The failure to stop Trump from winning the Republican nomination at the very least contributed to the fact that Republican voters got two Supreme Court Justices, 191 other federal judges, tax cuts, tax reform, departure from the administrative state-emboldening Paris Climate Accord, departure from the Iran nuclear deal, an unprecedented rollback of federal regulations, and a more restrained foreign policy.
By being unable to stop a Trump candidacy, the Republican Party managed to tackle some very difficult divides between its establishment and the voters who enabled their power, including on policies that seemed to exclusively benefit corporations and the wealthy, immigration, trade deals, the U.S. relationship with China, regular entry into wars, failure to end wars, and whether to cower in the face of unfair media attacks. The result is a party that is more unified than it’s been in a while. It didn’t just survive the 2018 midterms, it gained Senate seats even as it experienced the expected House losses. The party even has majority approval for the first time since 2005.
Why would the lesson for Democrats be that they must stop this type of possibility?
It is absolutely true that Sanders is an outsider the establishment resents, just like the establishment opposed Trump. And it’s true that the D.C. establishment in both parties would prefer to hold power in a minority situation than to win elections.
Sanders is a threat to that establishment. He really does have a different foreign policy than Biden about interventionist wars.
I do not believe we will defeat Donald Trump with a candidate like Joe Biden who supported the Iraq War. pic.twitter.com/8tII7O3Mal
— Bernie Sanders (@BernieSanders) March 2, 2020
He disagrees with the establishment’s trade deals with China, and has for many years:
Since the China trade deal I voted against, America has lost over 3 million manufacturing jobs.
It’s wrong to pretend that China isn’t one of our major economic competitors.
When we are in the White House we will win that competition by fixing our trade policies.
— Bernie Sanders (@BernieSanders) May 2, 2019
And he certainly has less cozy ties to the corporate class than many of the establishment.
Joe Biden has received contributions from more than 60 billionaires.
Does anybody think that we’re going to bring about the change that we need when you are indebted to 60 billionaires? pic.twitter.com/jGAwc6uTPA
— Bernie Sanders (@BernieSanders) March 3, 2020
He represents a sizable contingent in the party. Yes, Democrats might be able to help Biden live to fight another day, until he once again reveals his apparent senility to voters. But in so doing, they might be killing their one candidate with energy and excitement in an effort to nominate someone like Biden.
Biden’s campaign is seeing strong fundraising and polling numbers, that can’t be disputed.
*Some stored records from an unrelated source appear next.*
(* ===== verification/Unbinding.v ===== *)
(** Freeing every object of a connection (adbus/connection.c,
    adbus/bind.c): first the tree of paths goes away, then the binds, and each
    bind runs its release callbacks and drops its interface. *)

From Stdlib Require Import ZArith Lia.
From stdpp Require Import base option list numbers strings gmap.
From S2P Require Import Prelude Names Objects.
#[local] Open Scope Z_scope.
#[local] Open Scope adbus_scope.

(** ** The loops of [adbus_conn_deref] *)
Section Loops.
Context (dh_order : forall A : Type, gmap (list Z) A -> list (list Z * A)).

(** [adbusI_freeObjectPath] of an object without connection. *)
Definition free_path (o : oid) : M Conn unit :=
  let* ob := object o in
  run* unset_paths (dh_order _ (interfaces ob)) in
  modify (fun c => set_objects (delete o (objects c)) c).
Fixpoint free_paths (l : list (list Z * oid)) : M Conn unit :=
  match l with [] => ret tt | (_, o) :: l => run* free_path o in free_paths l end.

(** A DIL_FOREACH whose body removes the current element (see DList). *)
Fixpoint free_binds (l : list bid) : M Conn unit :=
  match l with
  | [] => ret tt
  | b :: l => run* (let* c := get in adbusI_freeBind dh_order (free_fuel c b) b) in free_binds l
  end.
End Loops.

(** ** The paths *)

(** [h] is the heap of binds with the paths of those in [S] unset. *)
Definition unset (S : gset bid) (c : Conn) (h : gmap bid ConnBind) : Prop :=
  forall b, h !! b = (fun cb => if decide (b ∈ S) then set_b_path None cb else cb) <$> (bind_heap c !! b).

Section Paths.
Context (dh_order : forall A : Type, gmap (list Z) A -> list (list Z * A)) (Hd : forall A (g : gmap (list Z) A), dh_order A g ≡ₚ map_to_list g).

Lemma unset_trans (S1 S2 : gset bid) (c : Conn) (h1 h2 : gmap bid ConnBind) (l : list bid) :
  unset S1 c h1 -> unset S2 (set_binds h1 l c) h2 -> unset (S1 ∪ S2) c h2.
Proof.
  intros H1 H2 b. rewrite (H2 b). cbn [bind_heap set_binds]. rewrite (H1 b). destruct (bind_heap c !! b) as [cb|]; [|done]. cbn. f_equal.
  destruct (decide (b ∈ S1)), (decide (b ∈ S2)); [rewrite decide_True by set_solver..|rewrite decide_False by set_solver]; done.
Qed.

Lemma unset_some (S : gset bid) (c : Conn) (h : gmap bid ConnBind) (b : bid) : unset S c h -> is_Some (bind_heap c !! b) -> is_Some (h !! b).
Proof. intros H [cb Hb]. rewrite (H b), Hb. by eexists. Qed.

Lemma unset_paths_run (l : list (list Z * bid)) : forall c, (forall b, b ∈ l.*2 -> is_Some (bind_heap c !! b)) ->
  exists h, unset_paths l c = Ret tt (set_binds h (binds c) c) /\ unset (list_to_set l.*2) c h.
Proof.
  induction l as [|[n b] l IH]; intros c Hl.
  - exists (bind_heap c). split; [by destruct c|]. intros b. destruct (bind_heap c !! b) as [cb|]; [|done]. cbn. by rewrite decide_False by set_solver.
  - destruct (Hl b ltac:(left)) as [cb Hb]. cbn [unset_paths]. unfold bind_at. rewrite bind_assoc, (bind_Ret get _ _ _ _ eq_refl), Hb.
    rewrite (bind_Ret (of_option (Some cb)) _ _ _ _ eq_refl), (bind_Ret (put_bind _ _) _ _ _ _ eq_refl). set (h1 := <[b := set_b_path None cb]> (bind_heap c)).
    assert (U : unset {[b]} c h1).
    { intros b'. unfold h1. destruct (decide (b = b')) as [<-|Hne]; [rewrite lookup_insert_eq, Hb; cbn; by rewrite decide_True by set_solver|].
      rewrite lookup_insert_ne by done. destruct (bind_heap c !! b') as [cb'|]; [|done]. cbn. by rewrite decide_False by set_solver. }
    destruct (IH (set_binds h1 (binds c) c)) as (h & E & U').
    { intros b' Hb'. apply (unset_some {[b]} c); [done|]. apply Hl. by right. }
    exists h. split; [exact E|]. exact (unset_trans _ _ _ _ _ _ U U').
Qed.

Lemma free_path_run (c : Conn) (o : oid) (ob : ObjectPath) : objects c !! o = Some ob -> (forall n b, interfaces ob !! n = Some b -> is_Some (bind_heap c !! b)) ->
  exists S h, free_path dh_order o c = Ret tt (set_objects (delete o (objects c)) (set_binds h (binds c) c)) /\ unset S c h /\
    forall n b, interfaces ob !! n = Some b -> b ∈ S.
Proof.
  intros Ho Hi. assert (Hin : forall b, b ∈ (dh_order _ (interfaces ob)).*2 <-> exists n, interfaces ob !! n = Some b).
  { intros b. rewrite list_elem_of_fmap. setoid_rewrite Hd. split.
    - intros ([n b'] & -> & Hb%elem_of_map_to_list). by exists n.
    - intros [n Hb]. exists (n, b). split; [done|]. by apply elem_of_map_to_list. }
  destruct (unset_paths_run (dh_order _ (interfaces ob)) c) as (h & E & U); [intros b (n & Hb)%Hin; by apply (Hi n)|].
  exists (list_to_set (dh_order _ (interfaces ob)).*2), h. split; [|split; [done|]].
  - unfold free_path, object. rewrite bind_assoc, (bind_Ret get _ _ _ _ eq_refl), Ho, (bind_Ret (of_option (Some ob)) _ _ _ _ eq_refl), (bind_Ret _ _ _ _ _ E). reflexivity.
  - intros n b Hb. apply elem_of_list_to_set, Hin. by exists n.
Qed.

Lemma free_paths_run (l : list (list Z * oid)) : forall c, NoDup l.*2 -> (forall o, o ∈ l.*2 -> exists ob, objects c !! o = Some ob /\
    forall n b, interfaces ob !! n = Some b -> is_Some (bind_heap c !! b)) ->
  exists S h os, free_paths dh_order l c = Ret tt (set_objects os (set_binds h (binds c) c)) /\ unset S c h /\
    (forall o, os !! o = if decide (o ∈ l.*2) then None else objects c !! o) /\
    (forall o ob n b, o ∈ l.*2 -> objects c !! o = Some ob -> interfaces ob !! n = Some b -> b ∈ S).
Proof.
  induction l as [|[p o] l IH]; intros c Hn Hl.
  - exists ∅, (bind_heap c), (objects c). split; [by destruct c|]. split; [|split].
    + intros b. destruct (bind_heap c !! b) as [cb|]; [|done]. cbn. by rewrite decide_False by set_solver.
    + intros o. by rewrite decide_False by set_solver.
    + by intros o ob n b ?%elem_of_nil.
  - cbn [fmap list_fmap snd] in *. apply NoDup_cons in Hn as [Ho Hn]. destruct (Hl o ltac:(left)) as (ob & Hob & Hi).
    destruct (free_path_run c o ob Hob Hi) as (S1 & h1 & E1 & U1 & H1). set (c1 := set_objects _ _) in E1.
    destruct (IH c1 Hn) as (S2 & h2 & os & E2 & U2 & H2 & H3).
    { intros o' Ho'. destruct (Hl o' ltac:(by right)) as (ob' & Hob' & Hi'). exists ob'. split; [cbn; rewrite lookup_delete_ne; [done|congruence]|].
      intros n b Hb. cbn. apply (unset_some S1 c); [done|]. by apply (Hi' n). }
    exists (S1 ∪ S2), h2, os. split; [|split; [|split]].
    + cbn [free_paths]. rewrite (bind_Ret _ _ _ _ _ E1). exact E2.
    + by apply (unset_trans _ _ _ _ _ (binds c) U1).
    + intros o'. rewrite (H2 o'). cbn [objects c1 set_objects]. destruct (decide (o' = o)) as [->|Hne].
      * rewrite (decide_False (P := o ∈ l.*2)), (decide_True (P := o ∈ o :: l.*2)) by (done || left). apply lookup_delete_eq.
      * rewrite lookup_delete_ne by done. destruct (decide (o' ∈ l.*2)); [by rewrite decide_True by (by right)|].
        rewrite decide_False; [done|]. by intros [->|?]%elem_of_cons.
    + intros o' ob' n b [->|Ho']%elem_of_cons Hob' Hb; [assert (ob' = ob) as -> by congruence; apply elem_of_union_l, (H1 n b Hb)|].
      apply elem_of_union_r, (H3 o' ob' n b Ho'); [|done]. cbn. rewrite lookup_delete_ne; [done|congruence].
Qed.
End Paths.

(** ** The binds *)
Section Binds.
Context {B : Build} (dh_order : forall A : Type, gmap (list Z) A -> list (list Z * A)) (Hd : forall A (g : gmap (list Z) A), dh_order A g ≡ₚ map_to_list g).
Context (own : iid -> Z) (nI nP : list Z).
Notation binds_ok := (binds_ok own nI nP).
Notation iface_events := (iface_events dh_order).

Lemma refs_fmap (h : gmap bid ConnBind) (i : iid) : refs (set_b_path None <$> h) i = refs h i.
Proof. unfold refs. by rewrite map_filter_fmap, map_size_fmap. Qed.

(** The connection without its paths, and with every bind on its own. *)
Definition unpathed (c : Conn) : Conn := set_paths ∅ (set_objects ∅ (set_binds (set_b_path None <$> bind_heap c) (binds c) c)).

Lemma unpathed_ok (c : Conn) : binds_ok ∅ ∅ c -> binds_ok ∅ (list_to_set (binds c)) (unpathed c).
Proof.
  intros W. pose proof (b_list _ _ _ _ _ _ W) as [Hnd Hl].
  assert (Hh : forall b cb, bind_heap (unpathed c) !! b = Some cb -> exists cb0, bind_heap c !! b = Some cb0 /\ cb = set_b_path None cb0).
  { intros b cb. cbn. rewrite lookup_fmap. intros (cb0 & -> & ->)%fmap_Some. by exists cb0. }
  split; unfold tables; cbn [objects unpathed set_paths set_objects].
  - intros o m. by rewrite fmap_empty, lookup_empty.
  - intros b cb (cb0 & Hb & _)%Hh Hni. destruct Hni. apply elem_of_list_to_set, Hl. by exists cb0.
  - intros b cb (cb0 & Hb & ->)%Hh. exact (b_iface _ _ _ _ _ _ W b cb0 Hb).
  - intros o m _. by rewrite fmap_empty, lookup_empty.
  - intros b cb x (cb0 & Hb & ->)%Hh Hx Hbu. destruct (b_silent _ _ _ _ _ _ W b cb0 x Hb Hx Hbu) as ((o & Eh & _) & Hi). split; [|exact Hi]. by exists o.
  - split; [exact Hnd|]. intros b. cbn. rewrite lookup_fmap, fmap_is_Some. apply Hl.
  - intros i x Hx. cbn. rewrite refs_fmap. exact (b_refs _ _ _ _ _ _ W i x Hx).
  - exact (b_intro _ _ _ _ _ _ W).
  - exact (b_props _ _ _ _ _ _ W).
  - exact (b_own _ _ _ _ _ _ W).
  - split; [|intros o; rewrite fmap_empty, lookup_empty; by intros []].
    intros b [cb (cb0 & Hb & _)%Hh]. apply (proj1 (b_fresh _ _ _ _ _ _ W)). by exists cb0.
Qed.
Yet one of their more vulnerable constituencies are college-aged voters. This other TikTok featuring the same “please don’t make me vote for Joe Biden” tune has 48k likes. pic.twitter.com/5TG454OSNn
— Brittany L. Shepherd (@blrshepherd) January 2, 2020
If one didn’t know better, this idea that the Democrats need to learn from Republicans’ election-winning and party-unifying “mistake” sounds like they are following a playbook to not only lose the election but keep their nice little sinecures and perches at the networks, think tanks, newspapers, and other establishment positions.